Cetrolix

Cetrorelix is indicated for assisted reproductive technologies.

Drugs affecting (inhibiting) gonadotrophin

Cetrorelix Acetate is a synthetic decapeptide with gonadotropin-releasing hormone (GnRH) antagonistic activity. Cetrorelix Acetate blocks the effects of GnRH. GnRH controls the secretion of luteinizing hormone (LH), which induces ovulation during the menstrual cycle. During hormone treatment for ovarian stimulation, premature ovulation may lead to eggs that are not suitable for fertilization. Cetrorelix Acetate blocks such undesirable premature ovulation. GnRH induces the production and release of luteinizing hormone (LH) and follicle stimulating hormone (FSH) from the gonadotropic cells of the anterior pituitary. Due to a positive estradiol (E2) feedback at midcycle, GnRH liberation is enhanced resulting in an LH-surge. This LH-surge induces the ovulation of the dominant follicle, resumption of oocyte meiosis and subsequently luteinization as indicated by rising progesterone levels. Cetrorelix Acetate competes with natural GnRH for binding to membrane receptors on pituitary cells and thus controls the release of LH and FSH in a dose-dependent manner. The onset of LH suppression is approximately two hours with the 0.25 mg dose. This suppression is maintained by continuous treatment and there is a more pronounced effect on LH than on FSH. An initial release of endogenous gonadotropins has not been detected with Cetrorelix injection, which is consistent with an antagonist effect. The effects of Cetrorelix Acetate on LH and FSH are reversible after discontinuation of treatment. In women, Cetrorelix Acetate delays the LH-surge, and consequently ovulation, in a dose dependent fashion. FSH levels are not affected at the doses used during controlled ovarian stimulation. A dose of Cetrorelix Acetate 0.25 mg every 24 hours has been shown to maintain the effect.
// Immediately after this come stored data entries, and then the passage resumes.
(* ===== verification/WithdrawalProps.v ===== *)
(** * WithdrawalProps: what the withdrawal service guarantees

    Policy safety and life cycle over all histories of operations, duplicate
    requests, release of reservations on failure, and the effect of a
    broadcast. *)
From stdpp Require Import base tactics numbers gmap strings list.
From Stdlib Require Import ZArith Lia.
From S2P Require Import Prelude.
From S2P Require Import GoLang.
From S2P Require Import GoText.
From S2P Require Import GoBytes.
From S2P Require Import Crypto.
From S2P Require Import Domain.
From S2P Require Import Evm.
From S2P Require Import Config.
From S2P Require Import World.
From S2P Require Import Reference.
From S2P Require Import Decimal.
From S2P Require Import TxBuilder.
From S2P Require Import MemStore.
From S2P Require Import MemStoreFacts.
From S2P Require Import MemStoreFrames.
From S2P Require Import Lock.
From S2P Require Import Nonce.
From S2P Require Import Utxo.
From S2P Require Import AuditOutbox.
From S2P Require Import Withdrawal.
From S2P Require Import WithdrawalSaga.
From S2P Require Import WithdrawalResources.

#[local] Open Scope string_scope.
#[local] Open Scope list_scope.
#[local] Open Scope Z_scope.

(** ** Creating a withdrawal *)
Section create.
Context `{GoRuntime} `{UUIDLib} `{Environment} `{DecimalLib} `{CryptoLib}.
Context (C : Collaborators) `{!CollaboratorLaws C}.

(** The policy request made for a withdrawal request. *)
Definition check_of (q : Req) : CheckRequest :=
  MkCheckRequest (uuid_String (q_WalletID q)) (q_ToAddress q) (q_Asset q) (q_Amount q).

Definition approves (a : result (option CheckResponse)) : bool :=
  match a with Ok (Some d) => cp_Approved d | _ => false end.

(** The state a new withdrawal ends up in, given the policy's answer. *)
Definition verdict (a : result (option CheckResponse)) : string :=
  if approves a then WithdrawalStateWhitelisted else WithdrawalStateFailed.

Lemma CreateWithdrawal_rows x w :
  silent w (CreateWithdrawal x w).2 ∧ (∃ e, (CreateWithdrawal x w).1 = Err e) ∨
  (CreateWithdrawal x w).1 = Ok tt ∧ rows (store w) !! wr_ID x = None ∧
    trace (CreateWithdrawal x w).2 = trace w ∧
    rows (store (CreateWithdrawal x w).2) = <[wr_ID x := row_key x]> (rows (store w)).
Proof.
  unfold CreateWithdrawal, rows. go_run. rewrite lookup_fmap.
  destruct (withdrawals (store w) !! wr_ID x) eqn:Hx; simpl; [left; split; [done|by eexists]|].
  destruct (default false _); simpl; [left; split; [done|by eexists]|]. right.
  destruct (time_IsZero _); simpl; split_and!; try done; by rewrite fmap_insert.
Qed.

(** A state update on a row that exists succeeds. *)
Lemma UpdateWithdrawalState_present id st r tx d w k :
  rows (store w) !! id = Some k →
  ∃ w', UpdateWithdrawalState id st r tx d w = (Ok tt, w') ∧ trace w' = trace w ∧
    rows (store w') = <[id := (st, k.2)]> (rows (store w)).
Proof.
  intros Hk. destruct (UpdateWithdrawalState_rows id st r tx d w) as [Ht Hr].
  rewrite Hk in Hr. unfold rows in Hk. rewrite lookup_fmap in Hk.
  apply fmap_Some in Hk as (x & Hx & ->).
  assert ((UpdateWithdrawalState id st r tx d w).1 = Ok tt) as Hok.
  { unfold UpdateWithdrawalState. go_run. rewrite Hx. by destruct (terminal_state st). }
  eexists. rewrite (run_eq _ _ _ Hok). done.
Qed.

Lemma emit_continue {A} ev (k : Go A) w :
  ∃ w1, silent w w1 ∧ (emit (co_Audit C) ev;; k) w = k w1.
Proof.
  destruct (emit_run (co_Audit C) ev w) as (w1 & He & _). exists w1.
  pose proof (emit_silent C ev w) as Hs. rewrite He in Hs.
  split; [done|]. unfold mbind, GoM_bind. by rewrite He.
Qed.

Lemma reject_run x dec w k :
  rows (store w) !! wr_ID x = Some k →
  ∃ wr w', reject x dec w = (Ok wr, w') ∧ wr_State wr = WithdrawalStateFailed ∧
    trace w' = trace w ∧
    rows (store w') = <[wr_ID x := (WithdrawalStateFailed, k.2)]> (rows (store w)).
Proof.
  intros Hk. unfold reject. go_run.
  match goal with |- context [UpdateWithdrawalState ?i ?s ?r ?t ?d w] =>
    destruct (UpdateWithdrawalState_present i s r t d w k Hk) as (w' & -> & Ht & Hr) end.
  by eexists _, _.
Qed.

(** The end of [Create]: the verdict on the policy's answer is recorded. *)
Lemma decide_run x (ans : result (option CheckResponse)) w k :
  rows (store w) !! wr_ID x = Some k →
  ∃ wr w', match ans with
    | Err _ => reject x None
    | Ok None => reject x None
    | Ok (Some d) =>
        if cp_Approved d then
          UpdateWithdrawalState (wr_ID x) WithdrawalStateWhitelisted "" "" (cp_DecisionID d);;
          mret (with_outcome x WithdrawalStateWhitelisted "" (cp_DecisionID d))
        else reject x (Some d)
    end w = (Ok wr, w') ∧ wr_State wr = verdict ans ∧ trace w' = trace w ∧
    rows (store w') = <[wr_ID x := (verdict ans, k.2)]> (rows (store w)).
Proof.
  intros Hk. unfold verdict.
  destruct ans as [[d|]|e]; simpl; [destruct (cp_Approved d)|..];
    try (by apply reject_run).
  destruct (UpdateWithdrawalState_present (wr_ID x) WithdrawalStateWhitelisted "" ""
    (cp_DecisionID d) w k Hk) as (w' & Hu & Ht & Hr).
  unfold mbind, GoM_bind. rewrite Hu. by eexists _, _.
Qed.

(** [Create] refuses and leaves the table alone, or adds one row whose state
    is the verdict of the one policy check it made. *)
Lemma Create_effect req w :
  silent w (Create C req w).2 ∧ (∃ e, (Create C req w).1 = Err e) ∨
  ∃ id ans wr,
    let q := MkReq id (wq_WalletID req) (wq_ToAddress req) (wq_Asset req)
      (wq_Amount req) in
    (Create C req w).1 = Ok wr ∧ wr_State wr = verdict ans ∧
    rows (store w) !! id = None ∧
    trace (Create C req w).2 = trace w ++ [XCheck (check_of q) ans] ∧
    rows (store (Create C req w).2) = <[id := (verdict ans, q)]> (rows (store w)).
Proof.
  unfold Create, GetWallet. go_run.
  destruct (wallets (store w) !! wq_WalletID req) as [wal|]; simpl; [|left; split; [done|by eexists]].
  case_bool_decide; simpl; [left; split; [done|by eexists]|]. case_bool_decide; simpl; [left; split; [done|by eexists]|].
  match goal with |- context [CreateWithdrawal ?x ?w0] =>
    destruct (CreateWithdrawal_rows x w0) as [[Hs [e He]]|(Hok & Hnone & Ht & Hr)] end;
    [rewrite (run_eq _ _ _ He); left; split; [exact Hs|by eexists]|].
  rewrite (run_eq _ _ _ Hok). simpl in Hnone, Ht, Hr.
  match type of Ht with trace ?x = _ => set (w1 := x) in * end.
  set (id := new_uuid (ids w)) in *. right.
  match goal with |- context [emit (co_Audit C) ?ev w1] =>
    destruct (emit_run (co_Audit C) ev w1) as (w2 & He2 & _);
    pose proof (emit_silent C ev w1) as Hs2; rewrite He2 in Hs2 |- * end.
  set (cq := MkCheckRequest _ _ _ _). set (ans := co_Policy C (trace w2) cq).
  match goal with |- context [emit (co_Audit C) ?ev ?w0] =>
    destruct (emit_run (co_Audit C) ev w0) as (w3 & He3 & _);
    pose proof (emit_silent C ev w0) as Hs3; rewrite He3 in Hs3 |- * end.
  destruct Hs2 as [Hr2 Ht2], Hs3 as [Hr3 Ht3]. simpl in Hr2, Ht2, Hr3, Ht3.
  set (x := MkWithdrawal id _ _ _ _ _ _ _ _ _ _ _ _ _) in *.
  assert (rows (store w3) = <[id := row_key x]> (rows (store w))) as Hrows by congruence.
  destruct (decide_run x ans w3 (row_key x)) as (wr & w4 & Hdec & Hst & Ht4 & Hr4);
    [rewrite Hrows; apply lookup_insert_eq|].
  change (wr_ID x) with id in Hdec, Hr4. unfold mbind, GoM_bind, mret, GoM_ret in Hdec.
  rewrite Hdec. exists id, ans, wr.
  split_and!; [done|done|exact Hnone|simpl; rewrite Ht4, Ht3, Ht2, Ht; done|].
  simpl. rewrite Hr4, Hrows. by rewrite insert_insert_eq.
Qed.
End create.

(** ** Histories of the service *)
Section histories.
Context `{GoRuntime} `{UUIDLib} `{Environment} `{DecimalLib} `{CryptoLib}.
Context (C : Collaborators) `{!CollaboratorLaws C}.

(** What the other services of the process may do: anything but writing the
    withdrawal table or asking the signer or the gateway. *)
Definition elsewhere (w w' : World) : Prop :=
  rows (store w') = rows (store w) ∧
  ∃ xs, trace w' = trace w ++ xs ∧ Forall (λ x, spending x = false) xs.

Inductive service_step (w : World) : World → Prop :=
  | s_create req : service_step w (Create C req w).2
  | s_sign fl id : service_step w (ConstructAndSign C fl id w).2
  | s_broadcast id : service_step w (Broadcast C id w).2
  | s_confirm id tx : service_step w (Confirm C id tx w).2
  | s_fail id reason : service_step w (Fail C id reason w).2
  | s_reorg id ops : service_step w (OnReorg id ops w).2
  | s_elsewhere w' : elsewhere w w' → service_step w w'.

(** One of the policy's answers in the trace approved this very request. *)
Definition approved (tr : list exchange) (q : Req) : Prop :=
  ∃ a, XCheck (check_of q) a ∈ tr ∧ approves a = true.

Lemma approved_app tr xs q : approved tr q → approved (tr ++ xs) q.
Proof. intros (a & Ha & Hd). exists a. split; [|done]. apply elem_of_app. by left. Qed.

(** Before each signature or broadcast the policy approved a request it is
    for. *)
Definition policy_safe (tr : list exchange) : Prop :=
  ∀ pre x post, tr = pre ++ x :: post → spending x = true →
    ∃ q, approved pre q ∧ authorised q x.

Definition policy_inv (w : World) : Prop :=
  policy_safe (trace w) ∧
  ∀ id k, rows (store w) !! id = Some k → cleared k.1 = true → approved (trace w) k.2.

Lemma policy_safe_app tr xs :
  policy_safe tr →
  (∀ x, x ∈ xs → spending x = true → ∃ q, approved tr q ∧ authorised q x) →
  policy_safe (tr ++ xs).
Proof.
  intros Htr Hxs pre x post Heq Hx.
  apply app_eq_app in Heq as (l & [[-> Hl]|[-> Hl]]).
  - destruct l as [|y l]; simpl in Hl.
    + destruct (Hxs x) as (q & Ha & Hq); [rewrite <- Hl; set_solver|done|].
      rewrite app_nil_r in Ha. by exists q.
    + injection Hl as <- ->. by apply (Htr pre x l).
  - destruct (Hxs x) as (q & Ha & Hq); [rewrite Hl; set_solver|done|].
    exists q. split; [by apply approved_app|done].
Qed.

Lemma policy_inv_saga w w' : policy_inv w → saga w w' → policy_inv w'.
Proof.
  intros [Hp Hr] [(xs & Ht' & Hxs) Hrows]. split; rewrite Ht'.
  - apply policy_safe_app; [done|]. intros x Hx Hsp.
    destruct (Hxs x Hx Hsp) as (id & k & Hk & Hc & Ha). exists k.2. eauto.
  - intros id k' Hk' Hc. specialize (Hrows id). rewrite Hk' in Hrows.
    destruct (rows (store w) !! id) as [k|] eqn:Hk; inversion Hrows as [?? [Hq Ht]|]; subst.
    rewrite <- Hq. apply approved_app, (Hr id k Hk). by eapply transitions_cleared.
Qed.

Lemma policy_inv_elsewhere w w' : policy_inv w → elsewhere w w' → policy_inv w'.
Proof.
  intros [Hp Hr] [Hrows (xs & Ht' & Hxs)]. split; rewrite Ht'.
  - apply policy_safe_app; [done|]. intros x Hx Hs. rewrite list.Forall_forall in Hxs.
    by rewrite (Hxs x Hx) in Hs.
  - intros id k. rewrite Hrows. intros Hk Hc. by eapply approved_app, Hr.
Qed.

Lemma policy_inv_Create req w : policy_inv w → policy_inv (Create C req w).2.
Proof.
  intros Hw. destruct (Create_effect C req w)
    as [[Hs _]|(id & ans & wr & _ & _ & Hnone & Ht & Hr)];
    [by eapply policy_inv_saga, silent_saga|].
  destruct Hw as [Hp Hc]. split; rewrite Ht.
  - apply policy_safe_app; [done|]. by intros x ->%list_elem_of_singleton.
  - intros i k. rewrite Hr. intros [[-> <-]|[? Hk]]%lookup_insert_Some Hk'.
    + exists ans. simpl. split; [apply elem_of_app; right; by apply list_elem_of_singleton|].
      unfold verdict in Hk'. simpl in Hk'. by destruct (approves ans).
    + by eapply approved_app, Hc.
Qed.

Lemma policy_inv_step w w' : policy_inv w → service_step w w' → policy_inv w'.
Proof.
  intros Hw Hst.
  destruct Hst; [by apply policy_inv_Create|..|by eapply policy_inv_elsewhere];
    (eapply policy_inv_saga; [exact Hw|]).
  - by apply ConstructAndSign_saga.
  - by apply Broadcast_saga.
  - by apply Confirm_saga.
  - by apply Fail_saga.
  - by apply OnReorg_saga.
Qed.

Lemma policy_inv_steps w w' : policy_inv w → rtc service_step w w' → policy_inv w'.
Proof. intros Hw Hr. induction Hr; eauto using policy_inv_step. Qed.

(** A row never disappears, keeps its request, and moves along the machine. *)
Lemma service_step_rows w w' id k :
  service_step w w' → rows (store w) !! id = Some k →
  ∃ k', rows (store w') !! id = Some k' ∧ advance k k'.
Proof.
  intros Hst Hk.
  assert (saga w w' → ∃ k', rows (store w') !! id = Some k' ∧ advance k k') as Hsaga.
  { intros [_ Hr]. specialize (Hr id). rewrite Hk in Hr. inversion Hr; eauto. }
  destruct Hst as [req| | | | | |w' [Hr _]];
    [|apply Hsaga..|rewrite Hr; exists k; split; [done|apply advance_refl]].
  - destruct (Create_effect C req w) as [[Hs _]|(i & ans & wr & _ & _ & Hnone & _ & Hr)];
      [by apply Hsaga, silent_saga|].
    exists k. split; [|apply advance_refl]. rewrite Hr, lookup_insert_ne; [done|congruence].
  - by apply ConstructAndSign_saga.
  - by apply Broadcast_saga.
  - by apply Confirm_saga.
  - by apply Fail_saga.
  - by apply OnReorg_saga.
Qed.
Adult: 250 mcg/day, given either in the morning beginning on the day 5 or 6 of ovarian stimulation or in the evening beginning on day 5, and continued until ovulation induction.

No formal drug-drug interaction studies have been performed with Cetrorelix Acetate. In vitro investigations have shown that interactions are unlikely with medicinal products that are metabolized by cytochrome P450 or glucuronised or conjugated in some other way. However, the possibility of interactions with gonadotropins or medicinal products that may induce histamine release in susceptible individuals, cannot be totally excluded.

Hypersensitivity. Moderate to severe renal or hepatic impairment. Women with severe allergic conditions. Pregnancy and lactation. Women with active allergic conditions or a history of allergies; childn; elderly >65 yrs.

Mild and transient reactions at Inj site, nausea, headache, ovarian hyperstimulation syndrome, systemic hypersensitivity reactions.

Pregnancy Category X. Studies in animals or human beings have demonstrated foetal abnormalities or there is evidence of foetal risk based on human experience or both, and the risk of the use of the drug in pregnant women clearly outweighs any possible benefit. The drug is contraindicated in women who are or may become pregnant.

If you think you have taken too much Cetrorelix Acetate, contact your healthcare professional, hospital emergency department or regional poison control centre immediately, even if there are no symptoms.

To be used immediately after reconstitution. Store in a refrigerator (2°C to 8°C temperature). Do not freeze. Keep away from light & wet place. Keep out of reach of children.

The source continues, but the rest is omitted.